Entries provided —
(** Report error in procedure. *)
Definition throwError {A} (error : string) (para : para)
    (cgiObj : cgiObjType) : M A :=
  throw (ProcedureError error cgiObj (sql para) (bind para)).

(** Step 1 (lines 40-44): upload the files when a table is configured.
    The call of line 43 is a statement of its own, without [await]: the
    promise is dropped, and with it the way it settles. *)
Definition uploadStep (filesToUpload : list File) (options : optionsType) : M unit :=
  match doctable options with
  | Some doctableName =>
      if (0 <? String.length doctableName)%nat
      then _ ← uploadFiles filesToUpload doctableName; mret tt
      else mret tt
  | None => mret tt
  end.

(** Step 3 (lines 55-83): the value of [validOperation]. *)
Definition validateProcedure (procedure : string) (options : optionsType) : M bool :=
  try_catch
    match truthy (requestValidation options) with
    | Some validationFunction =>
        let query := validation_query validationFunction in
        raw_map validResult
          (call (EvExecute query (validation_bind procedure))
             (execute_validation env query (validation_bind procedure)))
    | None => raw_ret true
    end
    (fun error =>
       throw (Error "Error during the validation of the procedure (RequestValidationFunction)")).

(** Step 4 (lines 111-133): execute the statement, or build the denial. *)
Definition executeStatement (validOperation : bool) (sqlStatement : string)
    (bind0 : Bind) (para : para) (cgiObj : cgiObjType) : M (option outBindsType) :=
  try_catch
    (if validOperation
     then call (EvExecute sqlStatement (assign bind0 (bind para)))
            (execute_procedure env sqlStatement (assign bind0 (bind para)))
     else raw_ret (Some denied))
    (fun err =>
       throwError ("Error when executing procedure" +:+ nl +:+ sqlStatement +:+ nl +:+
                   (if instanceofError err then thrown_toString err else ""))
         para cgiObj).

(** Steps 5 to 8 (lines 139-188): check the result, parse the page, send
    the response and close the large object [fileBlob] of step 4. *)
Definition processResults (para : para) (cgiObj : cgiObjType) (fileBlob : Lob)
    (result : option outBindsType) : M unit :=
  outBinds ← match result with
             | None => throwError "Error when retrieving rows" para cgiObj
             | Some outBinds => mret outBinds
             end;
  _ ← (if tooManyRows outBinds
       then throwError ("Error when retrieving rows. irows=" +:+ quote +:+
                        irowsText outBinds +:+ quote) para cgiObj
       else mret tt);
  let pageContent := join (out_lines outBinds) in
  pageComponents ← await (call (EvParse pageContent) (parse env pageContent));
  let server := obj_get "SERVER_SOFTWARE" cgiObj in
  blob ← match out_fileBlob outBinds with
         | Some lob =>
             buffer ← await (call (EvStreamToBuffer lob) (streamToBuffer env lob));
             mret (Some buffer)
         | None => mret None
         end;
  let page := mkPage pageComponents server (out_fileType outBinds)
                (out_fileSize outBinds) blob in
  _ ← await (call (EvSend page) (send env page));
  _ ← await (call (EvClose fileBlob) (close env fileBlob));
  mret tt.

(** Invoke the Oracle procedure and return the page content.
    [procedure] is [req.params.name]. *)
Definition invokeProcedure (procedure : string) (argObj : argObjType)
    (cgiObj : cgiObjType) (filesToUpload : list File)
    (options : optionsType) : M unit :=
  _ ← uploadStep filesToUpload options;
  para ← getProcedure procedure argObj options;
  validOperation ← validateProcedure procedure options;
  fileBlob ← await (call (EvCreateLob BLOB) (createLob env BLOB));
  let bind0 := envelope cgiObj fileBlob in
  let sqlStatement := getProcedureSQL (sql para) in
  result ← executeStatement validOperation sqlStatement bind0 para cgiObj;
  processResults para cgiObj fileBlob result.

End Gateway.

Arguments mkPage {Parsed}.
Arguments mkEnv {File Parsed}.
Arguments EvUploadFiles {File Parsed}.
Arguments EvExecute {File Parsed}.
Arguments EvCreateLob {File Parsed}.
Arguments EvParse {File Parsed}.
Arguments EvStreamToBuffer {File Parsed}.
Arguments EvSend {File Parsed}.
Arguments EvClose {File Parsed}.
Arguments upload_failure {File Parsed}.
Arguments execute_arguments {File Parsed}.
Arguments execute_validation {File Parsed}.
Arguments execute_procedure {File Parsed}.
Arguments createLob {File Parsed}.
Arguments parse {File Parsed}.
Arguments streamToBuffer {File Parsed}.
Arguments send {File Parsed}.
Arguments close {File Parsed}.
Arguments parsed {Parsed}.
Arguments head_server {Parsed}.
Arguments file_fileType {Parsed}.
Arguments file_fileSize {Parsed}.
Arguments file_fileBlob {Parsed}.
Arguments M_ret {File Parsed}.
Arguments M_bind {File Parsed}.
Arguments throw {File Parsed A}.
Arguments await {File Parsed A}.
Arguments call {File Parsed A}.
Arguments try_catch {File Parsed A}.
Arguments events {File Parsed A}.
Arguments outcome {File Parsed A}.
Arguments getVarArgsPara {File Parsed}.
Arguments getArguments {File Parsed}.
Arguments getFixArgsPara {File Parsed}.
Arguments getProcedure {File Parsed}.
Arguments uploadFiles {File Parsed}.
Arguments throwError {File Parsed A}.
Arguments uploadStep {File Parsed}.
Arguments validateProcedure {File Parsed}.
Arguments executeStatement {File Parsed}.
Arguments processResults {File Parsed}.
Arguments invokeProcedure {File Parsed}.

#[local] Existing Instance M_ret.
#[local] Existing Instance M_bind.

(** ** Definitions used to state the properties *)

(** The (name, value) pairs one argument stands for in variable-argument
    mode: one pair for a string, one pair per element for an array. *)
Definition pairs_of (kv : string * argValue) : list (string * string) :=
  match kv.2 with
  | ArgString s => [(kv.1, s)]
  | ArgArray items => map (pair kv.1) items
  end.

(** All pairs of an argument mapping, in key order then occurrence
    order. *)
Definition flattened (argObj : argObjType) : list (string * string) :=
  flat_map pairs_of argObj.

(** The strings an HTTP value holds, in order. *)
Definition items_of (value : argValue) : list string :=
  match value with
  | ArgString s => [s]
  | ArgArray items => items
  end.

(** ASCII lower-casing, an instance of [toLowerCase] for names without
    characters beyond ASCII. *)
Definition lowerAscii (c : ascii) : ascii :=
  let n := nat_of_ascii c in
  if ((65 <=? n) && (n <=? 90))%nat then ascii_of_nat (n + 32) else c.

Fixpoint asciiLowerCase (s : string) : string :=
  match s with
  | EmptyString => EmptyString
  | String c rest => String (lowerAscii c) (asciiLowerCase rest)
  end.

(** A request environment in which every collaborator succeeds: the
    catalog declares [FOO] as an indexed table and [BAR] as a scalar,
    validation grants, the procedure prints two lines, and the parser
    hands the page text through. *)
Definition quietEnv : Env unit string :=
  mkEnv (fun _ _ => None)
    (fun _ _ => inr (ArgumentsOutBinds ["FOO"; "BAR"] ["PL/SQL TABLE"; "VARCHAR2"]))
    (fun _ _ => inr (mkValidRes (Some 1)))
    (fun _ _ => inr (Some (mkOutBinds ["Hello, "; "world"] None None None (Some 2))))
    (fun _ => inr (LobHandle 0))
    (fun text => inr text)
    (fun _ => inr "bytes")
    (fun _ => inr tt)
    (fun _ => inr tt).

(** Classification of the collaborator calls. *)
Definition isUpload {File Parsed} (ev : Event File Parsed) : bool :=
  match ev with EvUploadFiles _ _ => true | _ => false end.

Definition isExecute {File Parsed} (ev : Event File Parsed) : bool :=
  match ev with EvExecute _ _ => true | _ => false end.

Definition isClose {File Parsed} (ev : Event File Parsed) : bool :=
  match ev with EvClose _ => true | _ => false end.

(** The calls of steps 6 to 8. *)
Definition isResponseCall {File Parsed} (ev : Event File Parsed) : bool :=
  match ev with
  | EvParse _ | EvStreamToBuffer _ | EvSend _ | EvClose _ => true
  | _ => false
  end.

(** The first character of an executed statement. *)
Definition first_char {File Parsed} (ev : Event File Parsed) : option ascii :=
  match ev with EvExecute sql _ => String.get 0 sql | _ => None end.

(** The configuration with the upload table removed. *)
Definition withoutDoctable (options : optionsType) : optionsType :=
  mkOptions None (requestValidation options) (pathAlias options).

(** [quietEnv] with another answer of the invocation statement. *)
Definition answering (answer : Thrown + option outBindsType) : Env unit string :=
  mkEnv (upload_failure quietEnv) (execute_arguments quietEnv)
    (execute_validation quietEnv) (fun _ _ => answer) (createLob quietEnv)
    (parse quietEnv) (streamToBuffer quietEnv) (send quietEnv) (close quietEnv).
(** X7: whatever the connectors decode and whatever the tasks meet, every
    record that [main] leaves in the buffer or has handed to [put_records]
    carries a trade that passed [validate]: its price is positive and within
    the configured bounds, its volume is not below the minimum, its exchange
    and symbol are not empty. *)
Theorem main_hands_over_valid_trades env stream tasks r :
  handed_over (kinesis (main env stream tasks).2) r ->
  validate env (Data r) = true
  /\ exchange (Data r) <> "" /\ symbol (Data r) <> ""
  /\ (0 < Producer.price (Data r))%R
  /\ (PRICE_VALIDATION_MIN env <= Producer.price (Data r)
      <= PRICE_VALIDATION_MAX env)%R
  /\ (VOLUME_VALIDATION_MIN env <= Producer.volume (Data r))%R.
Proof.
  intros Hr.
  assert (validate env (Data r) = true) as Hv.
  { revert r Hr. change (only_valid env (kinesis (main env stream tasks).2)).
    unfold main, start. apply only_valid_gather. simpl.
    intros r [Hr | (batch & Hb & _)]; simpl in *.
    - by apply elem_of_nil in Hr.
    - by apply elem_of_nil in Hb. }
  split; [exact Hv |]. by apply validate_true.
Qed.

Lemma decode_btc_trade :
  binance_process_message plain_runtime (Ok binance_trade) = Ok (Some btc_trade).
Proof.
  unfold binance_process_message, binance_calculate_quality_score,
    calculate_quality_score, getitem, get. run.
  unfold btc_trade. do 2 f_equal.
  f_equal; try (vm_compute; reflexivity).
  f_equal. rewrite Rmax_right; lra.
Qed.

Lemma btc_trade_valid : validate default_bounds btc_trade = true.
Proof. unfold validate. run. reflexivity. Qed.

Lemma one_trade_buffered :
  records_buffer
    (producer
       (kinesis
          (main default_bounds accepting
             [(BinanceConnector plain_runtime, signalled_after_one_trade)]).2))
  = [to_record btc_trade].
Proof.
  unfold main, start, new_streamer, new_world, new_producer,
    signalled_after_one_trade.
  simpl. unfold stream_exchange. simpl.
  rewrite decode_btc_trade. simpl. rewrite btc_trade_valid. simpl.
  reflexivity.
Qed.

Work instruction — Gather each line in these records that contains the string "kinesis".

Output below —
  handed_over (kinesis (main env stream tasks).2) r ->
  { revert r Hr. change (only_valid env (kinesis (main env stream tasks).2)).
       (kinesis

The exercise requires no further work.